(** * canlin.message: CAN and LIN message objects

    A shallow embedding of [message.py]: the classes [Message] (CAN frames),
    [LinMessage] (LIN frames) and the properties of their constructors,
    validation and comparison methods. *)

From Stdlib Require Import ZArith List Bool String Strings.Byte SpecFloat DecimalString Lia.
From stdpp Require Import gmap strings.
Import ListNotations.
Local Open Scope Z_scope.

(** ** Python values *)

(** A [bytearray] is read as the sequence of bytes it holds. *)
Abbreviation bytearray := (list byte).

#[global] Instance byte_eq_decision : EqDecision byte := byte_eq_dec.

(** [len(x)] of a sequence, as a Python [int]. *)
Definition len {A} (l : list A) : Z := Z.of_nat (length l).

(** [[x] * n]: a count that is zero or negative gives the empty list. *)
Definition times {A} (x : A) (n : Z) : list A := repeat x (Z.to_nat n).

(** Python's [float] is IEEE 754 binary64. *)
Module Float.
Definition t := spec_float.
Definition prec : Z := 53.
Definition emax : Z := 1024.

Definition zero : t := S754_zero false.
Definition sub : t -> t -> t := SFsub prec emax.
Definition abs : t -> t := SFabs.
Definition ltb : t -> t -> bool := SFltb.
Definition leb : t -> t -> bool := SFleb.

Definition isinf (x : t) : bool :=
  match x with S754_infinity _ => true | _ => false end.
Definition isnan (x : t) : bool :=
  match x with S754_nan => true | _ => false end.

(** The doubles nearest to the decimal literals [1.0e-6], [2e-6] and
    [1e-5]: 0x1.0c6f7a0b5ed8dp-20, 0x1.0c6f7a0b5ed8dp-19 and
    0x1.4f8b588e368f1p-17. *)
Definition lit_1e_6 : t := S754_finite false 0x10C6F7A0B5ED8D (-72).
Definition lit_2e_6 : t := S754_finite false 0x10C6F7A0B5ED8D (-71).
Definition lit_1e_5 : t := S754_finite false 0x14F8B588E368F1 (-69).
End Float.

(** ** Exceptions and results *)

(** What the builtins [bytearray(x)] and [len(x)] can raise: [TypeError] on
    a value of the wrong kind (a [str], a [float], a list holding a
    non-integer); [ValueError] on an integer that is no byte (outside
    [range(0, 256)]), on a negative count and on a negative length;
    [OverflowError] on an integer that does not fit the interpreter's index
    type; [MemoryError] when the bytes asked for cannot be allocated. *)
Inductive builtin_exn :=
| BuiltinTypeError
| BuiltinValueError
| BuiltinOverflowError
| BuiltinMemoryError.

_ _ _ _ _

● **Instructions to follow**:
Provide nothing but the number of lines in the material above in which the string "emax" is found.

● **Response**:
2